There are a few matters in this first section relating to the demon that confuse me a little, like, who is the demon and what is the power within the city. The power within the city could be the god holed up in the temple, or it could be related to what was in the Azath. The demon sounds like it is the “thing” raised by Hannan Mosag to come in with the Edur ships. Regardless of this confusion, the first section is beautifully written with some wonderful imagery. Take this for example: “Foolish mortals, short-lived and keen with frenzy, clearly believed otherwise, as they scrambled swift as thought above the patient dance of earth and stone.”

I do like that in the depths of the despair we’ve been seeing, Selush is thinking more about mixing foundation paints to achieve the grey skin of the Edur. It is shallow, but it does show a weird sort of positivity. I guess this is an example of that monetary faith that is held by the Letherii and that will prevent the Edur from annihilating them completely?

Ack, I now truly can’t decide if these asides involving Tehol are nice moments of light relief or difficult to take transitions that jar me from my reading experience. I mean, I love the exchanges between Shurq and Tehol here, but it is so different from what we’ve seen. Looking back on previous books, even the moments of humour were fairly dark and morbid since they involved the Bridgeburners (miss them!) Here is feels too light in comparison to the horrific happenings within the Edur camp.

Gosh, having just said that I read this:

“I can’t stay long. Ublala will be getting worried.”

“Harlest will advise him how the dead have no sense of timing, Shurq. No need to fret.”

“He was muttering about dismembering Harlest just before I left them.”


“…he knew that this day would be a hot one.” In more ways than one, I imagine!

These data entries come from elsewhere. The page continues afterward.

Definition preflight_submit : wire_request :=
  {| wr_method := OPTIONS; wr_url := submit_route; wr_json := None; wr_acrh := Some ⟪"content-type"⟫ |}.

Lemma preflight_submit_headers :
  (serve_wire no_digest (None : data_file) preflight_submit [] ReadOk WriteOk).2 =
    {| ws_status := 204;
       ws_headers := [(h_powered_by, ⟪"Express"⟫); (h_allow_origin, ⟪"*"⟫); (h_allow_methods, cors_methods);
                      (h_vary, ⟪"Access-Control-Request-Headers"⟫); (h_allow_headers, ⟪"content-type"⟫);
                      (h_content_length, ⟪"0"⟫)];
       ws_bytes := [] |}.
Proof. reflexivity. Qed.

Lemma wire_json_roundtrip_witness :
  store_ok (None : data_file) = true /\ wire_ok (bom_submit ana_body) = true /\
  wr_method (bom_submit ana_body) <> HEAD /\
  payload (serve None (to_request (bom_submit ana_body)) ReadOk WriteOk).2 =
    Some (body (submit_created 1 ana_body)) /\
  json_parse (utf8_decode (ws_bytes (serve_wire no_digest None (bom_submit ana_body) [] ReadOk WriteOk).2)) =
    Some (jnorm (body (submit_created 1 ana_body))).
Proof.
  assert (H1 : store_ok (None : data_file) = true) by reflexivity.
  assert (H2 : wire_ok (bom_submit ana_body) = true) by reflexivity.
  assert (H3 : wr_method (bom_submit ana_body) <> HEAD) by discriminate.
  assert (H4 : payload (serve None (to_request (bom_submit ana_body)) ReadOk WriteOk).2 =
               Some (body (submit_created 1 ana_body))) by reflexivity.
  split_and!; [exact H1|exact H2|exact H3|exact H4|].
  exact (proj1 (wire_json_roundtrip no_digest None _ [] ReadOk WriteOk _ H1 H2 H3 H4)).
Defined.

Lemma head_as_get_witness :
  wr_method head_data = HEAD /\ route_is data_route (wr_url head_data) = true /\
  (serve_wire no_digest (None : data_file) head_data [] ReadOk WriteOk).1 =
    (serve_wire no_digest None (as_get head_data) [] ReadOk WriteOk).1 /\
  (serve_wire no_digest (None : data_file) head_data [] ReadOk WriteOk).2 =
    let a := (serve_wire no_digest None (as_get head_data) [] ReadOk WriteOk).2 in
    {| ws_status := ws_status a; ws_headers := ws_headers a; ws_bytes := [] |}.
Proof.
  assert (H : wr_method head_data = HEAD) by reflexivity.
  assert (Hr : route_is data_route (wr_url head_data) = true) by reflexivity.
  split_and!; [exact H|exact Hr|..]; apply (head_as_get no_digest None head_data [] ReadOk WriteOk H Hr).
Defined.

And here is some real pathos—at the time that the Edur approach, the new Emperor of the Letherii sits thus: “Exhaustion had taken the king into sleep, and he now sat the throne like a corpse, slumped, head lolling.”

This is followed by a section that emphasises the loss of hope, the quiet despair of those who are determined to stay and see the end – hushed voices, dark humour, dignity. I am feeling such foreboding for Brys.

Wow. This is an amazing moment. Burdened by duty. “Blood or honour. I have no choice in this, Tehol. I’m sorry.”

Have we seen this artist before?! I think I recall him from either Gardens of the Moon or Deadhouse Gates (and, guys, doesn’t that feel a while ago now as we press on into our eighteenth month or so of this reread!)

Here we see a rather direct comparison between the Errant and Oponn when Bugg says: “Ah, the nudge, the pull or the push.”

Oh, I love these little connections! I mean, I was given enough to realise but was spending so long contemplating other matters, that I never considered the Crimson Guard were the crew whom Shurq had hired. Cool.

I think me the Edur are going to get rather a shock concerning the Ceda. I can hardly believe he has played his last. Right now he feels like a ticking time bomb, especially when we hear here that the Edur can no longer sense him. Or is Hannan Mosag only saying this, in order to make Rhulad approach the Eternal Domicile in all innocence?

Hull is such a very confused and dark individual, isn’t he? His reflection on the fact that he has done his grieving already for Brys is cold, as is the fact that he is not even trying to try and dissuade his brother from a last stand. And then we hear that he wants to beg forgiveness from Tehol. So confused.

And if Ceda is a time bomb, we now discover that Udinaas has been too!

This is a nightmarish scenario: “An empire of Soletaken, with a god-emperor on the throne.” In fact, it seems to be an absolute bloody reflection of Togg and Fanderay.

Oh, this is beyond contempt: “…on which citizens had now appeared. Spectators—a Letherii talent. No doubt wagers were being made…”
*giggles* “Bugg heard Iron Bars say to the god, ‘Pleased-to-meet-you-see-you-later,’ and then the Avowed and hos soldiers were past.”

This vicious battle between Rhulad and Moroch is so utterly fitting and futile—desperate bravery from Moroch in an attempt to clear his name of cowardice; madness from Rhulad as he returns to life and fails to find Udinaas.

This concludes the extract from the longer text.